Records excerpted from a collection
(** The constants of an expression, as the parser builds them. *)
Fixpoint consts_ok (e : CalcExpr F) : Prop :=
  match e with
  | Const v => result_ok (inl v)
  | Accessor _ => True
  | UnaryNeg i | Func _ i => consts_ok i
  | Binary _ l r => consts_ok l /\ consts_ok r
  end.

Definition int_ok (v : Value) : Prop := match v with IntV z => I64_MIN <= z <= I64_MAX | _ => True end.

Lemma ensure_ok op n : result_ok (inl n) \/ (exists x, n = FloatN x) -> result_ok (ensure_finite op n).
Proof. destruct n; cbn; [intros [?|[? ?]]; done|]. intros _. destruct (is_finite v) eqn:E; done. Qed.

Lemma digit_ok op z : result_ok (digit_checked op z).
Proof.
  unfold digit_checked. destruct (i64_checked z) eqn:E; [|done]. apply i64_checked_some in E as [-> ?]. done.
Qed.

Lemma mixed_ok op fz ff a b : result_ok (mixed op fz ff a b).
Proof. destruct a, b; cbn [mixed]; [apply digit_ok|apply ensure_ok; eauto..]. Qed.

Lemma rem_ok a b : I64_MIN <= a <= I64_MAX -> b <> 0 -> I64_MIN <= Z.rem a b <= I64_MAX.
Proof.
  intros Ha Hb. pose proof (Z.rem_bound_abs a b Hb) as Hr. pose proof (Z.rem_le (Z.abs a) (Z.abs b)) as Hl.
  rewrite Z.rem_abs in Hl by done. pose proof (Z.rem_nonneg a b Hb). pose proof (Z.rem_nonpos a b Hb). unfold I64_MIN, I64_MAX in *. lia.
Qed.

Lemma binary_ok op a b : result_ok (inl a) -> result_ok (inl b) -> result_ok (eval_binary op a b).
Proof.
  intros Ha Hb. destruct op; cbn [eval_binary]; [apply mixed_ok..| |].
  - case_match; [done|]. apply ensure_ok. eauto.
  - destruct a as [x|], b as [[|p|p]|]; try done; (case_bool_decide; [done|]); cbn; apply rem_ok; done.
Qed.

Lemma fun_ok f a : result_ok (inl a) -> result_ok (eval_fun f a).
Proof.
  intros Ha. destruct f, a as [v|x]; cbn [eval_fun rounded]; try done;
    try (apply digit_ok || (apply ensure_ok; by eauto));
    unfold to_i64_checked; destruct (_ || _); cbn -[I64_MIN I64_MAX f64_as_i64]; auto using f64_as_i64_range.
Qed.

Lemma negate_ok a : result_ok (negate a).
Proof. destruct a; [apply digit_ok|apply ensure_ok; eauto]. Qed.

Lemma field_ok f : int_ok (f_value f) -> result_ok (field_to_number describe f).
Proof.
  unfold int_ok, field_to_number. destruct (f_value f); try done; try (case_match; done).
  intros _. apply ensure_ok. eauto.
Qed.

(** Evaluation answers, keeps the values in range and its result is one. *)
Lemma eval_ok e t src dst :
  consts_ok e -> all_values int_ok src dst ->
  exists r src' dst', eval e t src dst = Ret (r, (src', dst')) /\ all_values int_ok src' dst' /\ result_ok r.
Proof.
  revert src dst; induction e as [v|a|i IH|op l IHl r IHr|f i IH]; intros src dst He Hv; cbn in He |- *;
    unfold ebind, eret.
  - eauto 6.
  - destruct (direct_values int_ok a (operand_target a t) src dst Hv) as (o & s & d & -> & Hv' & Ho).
    do 3 eexists; split; [reflexivity|]. split; [done|]. destruct o; [auto using field_ok|done].
  - destruct (IH src dst He Hv) as (o & s & d & -> & Hv' & Ho). do 3 eexists; split; [reflexivity|].
    split; [done|]. destruct o; [apply negate_ok|done].
  - destruct He as [Hl Hr]. destruct (IHl src dst Hl Hv) as (o & s & d & -> & Hv' & Ho).
    destruct o as [a|]; [|eauto 6]. destruct (IHr s d Hr Hv') as (o & s' & d' & -> & Hv'' & Ho').
    do 3 eexists; split; [reflexivity|]. split; [done|]. destruct o; [auto using binary_ok|done].
  - destruct (IH src dst He Hv) as (o & s & d & -> & Hv' & Ho). do 3 eexists; split; [reflexivity|].
    split; [done|]. destruct o; [auto using fun_ok|done].
Qed.

(** ** Exactness of integer expressions *)

(** No fractions: no division, no float constant, no rounding. *)
Fixpoint int_only (e : CalcExpr F) : bool :=
  match e with
  | Const (Digit _) => true
  | Const (FloatN _) => false
  | Accessor (Read _) => true
  | Accessor (Take _) => false
  | UnaryNeg i => int_only i
  | Binary Div _ _ => false
  | Binary _ l r => int_only l && int_only r
  | Func Abs i => int_only i
  | Func _ _ => false
  end.
(* ===== verification/OmlMatch.v ===== *)
(** OML match conditions
    ([src/crates/wp-oml/src/language/syntax/operations/matchs.rs]): comparisons,
    ranges and functions of one value, and the conditions on one or several
    values of a case.

    A case is built for one source or for several ones; evaluating it on the
    other kind is [unreachable!].  The [regex] crate is an argument. *)
From Stdlib Require Import ZArith Lia String.
From Stdlib Require Import Floats.SpecFloat.
From stdpp Require Import prelude strings gmap.
From S2P Require Import Prelude F64 Text DataModel Expr OmlData.
Local Open Scope string_scope.
Local Open Scope list_scope.
Local Open Scope Z_scope.
Local Open Scope wp_scope.

Record MatchFun := mkMatchFun { fun_name : string; args : list string }.

Definition arg (f : MatchFun) : option string := head (args f).

Section Match.
Context `{OmlTypes} {F St : Type} `{!OmlData F St} `{UnicodeCase} `{WildMatch}.

(** [Regex::new(pattern)], then [is_match]: nothing for a bad pattern. *)
Variable regex_is_match : string -> string -> option bool.

Inductive MatchCond :=
  | CEq (x : F) | CNeq (x : F) | CIn (beg fin : F)
  | CFun (f : MatchFun) | COr (alternatives : list MatchCond)
  | CEqArc (x : F) | CNeqArc (x : F) | CInArc (beg fin : F)
  | CEqSym (sym : string) | CNeqSym (sym : string) | CInSym (beg fin : string)
  | CDefault.

Inductive MatchCondition := MSingle (c : MatchCond) | MMulti (l : list MatchCond) | MDefault.

(** *** Numbers *)

Definition extract_numeric (value : F) : option spec_float :=
  match f_value value with
  | IntV n => Some (as_f64 n)
  | FloatV x => Some x
  | Chars s => parse_f64 s
  | _ => None
  end.

Definition numeric_compare (value : F) (threshold : string) (op : spec_float -> spec_float -> bool) : bool :=
  match extract_numeric value with
  | Some v => match parse_f64 threshold with Some t => op v t | None => false end
  | None => false
  end.

Definition numeric_in_range (value : F) (lo hi : string) : bool :=
  match extract_numeric value with
  | Some v =>
      match parse_f64 lo with
      | Some lo => match parse_f64 hi with
                   | Some hi => fle lo v && fle v hi
                   | None => false
                   end
      | None => false
      end
  | None => false
  end.

(** *** Functions *)

Definition on_text (value : F) (test : string -> bool) : bool :=
  match f_value value with Chars s => test s | _ => false end.

Definition with_arg (f : MatchFun) (test : string -> bool) : bool :=
  match arg f with Some a => test a | None => false end.

Definition match_with_function (value : F) (f : MatchFun) : bool :=
  let name := fun_name f in
  if bool_decide (name = "starts_with") then with_arg f (fun a => on_text value (fun s => starts_with s a))
  else if bool_decide (name = "ends_with") then with_arg f (fun a => on_text value (fun s => ends_with s a))
  else if bool_decide (name = "contains") then with_arg f (fun a => on_text value (fun s => contains s a))
  else if bool_decide (name = "regex_match") then
    with_arg f (fun a => on_text value (fun s => default false (regex_is_match a s)))
  else if bool_decide (name = "is_empty") then on_text value (fun s => bool_decide (s = ""))
  else if bool_decide (name = "iequals") then
    with_arg f (fun a => on_text value (fun s => bool_decide (to_lowercase s = to_lowercase a)))
  else if bool_decide (name = "iequals_any") then
    match args f with
    | [] => false
    | _ => on_text value (fun s => existsb (fun a => bool_decide (to_lowercase s = to_lowercase a)) (args f))
    end
  else if bool_decide (name = "gt") then with_arg f (fun a => numeric_compare value a (fun v t => flt t v))
  else if bool_decide (name = "lt") then with_arg f (fun a => numeric_compare value a flt)
  else if bool_decide (name = "eq") then
    with_arg f (fun a => numeric_compare value a (fun v t => flt (SFabs (fsub v t)) (f64_decimal false 1 (-10))))
  else if bool_decide (name = "in_range") then
    match args f with
    | lo :: hi :: _ => numeric_in_range value lo hi
    | _ => false
    end
  else false.

(** *** Conditions; the type tests of the code only choose a warning *)

Definition test_cmp (value x : F) (op : CmpOperator) : bool := compare_values wild_new wild_matches (f_value value) (f_value x) op.

Fixpoint is_match (c : MatchCond) (value : F) : bool :=
  match c with
  | CEq x | CEqArc x => test_cmp value x OpEq
  | CNeq x | CNeqArc x => test_cmp value x OpNe
  | CIn beg fin | CInArc beg fin => test_cmp value beg OpGe && test_cmp value fin OpLe
  | CFun f => match_with_function value f
  | COr alternatives => existsb (fun alt => is_match alt value) alternatives
  | CEqSym _ | CNeqSym _ | CInSym _ _ => false
  | CDefault => true
  end.

(** [MatchAble<&DataField>] and [MatchAble<&[&DataField]>] of a condition. *)
Definition is_match_one (c : MatchCondition) (value : F) : outcome bool :=
  match c with
  | MSingle s => Ret (is_match s value)
  | MMulti _ => Panic
  | MDefault => Ret true
  end.

Definition is_match_all (c : MatchCondition) (values : list F) : outcome bool :=
  match c with
  | MMulti conds =>
      Ret ((length conds =? length values)%nat
           && forallb (fun cv => is_match cv.1 cv.2) (combine conds values))
  | MDefault => Ret true
  | MSingle _ => Panic
  end.

End Match.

EXERCISE DESCRIPTION :: A single number is expected: how many lines of the data hold the string "Stdlib".

TASK RESULT :: 2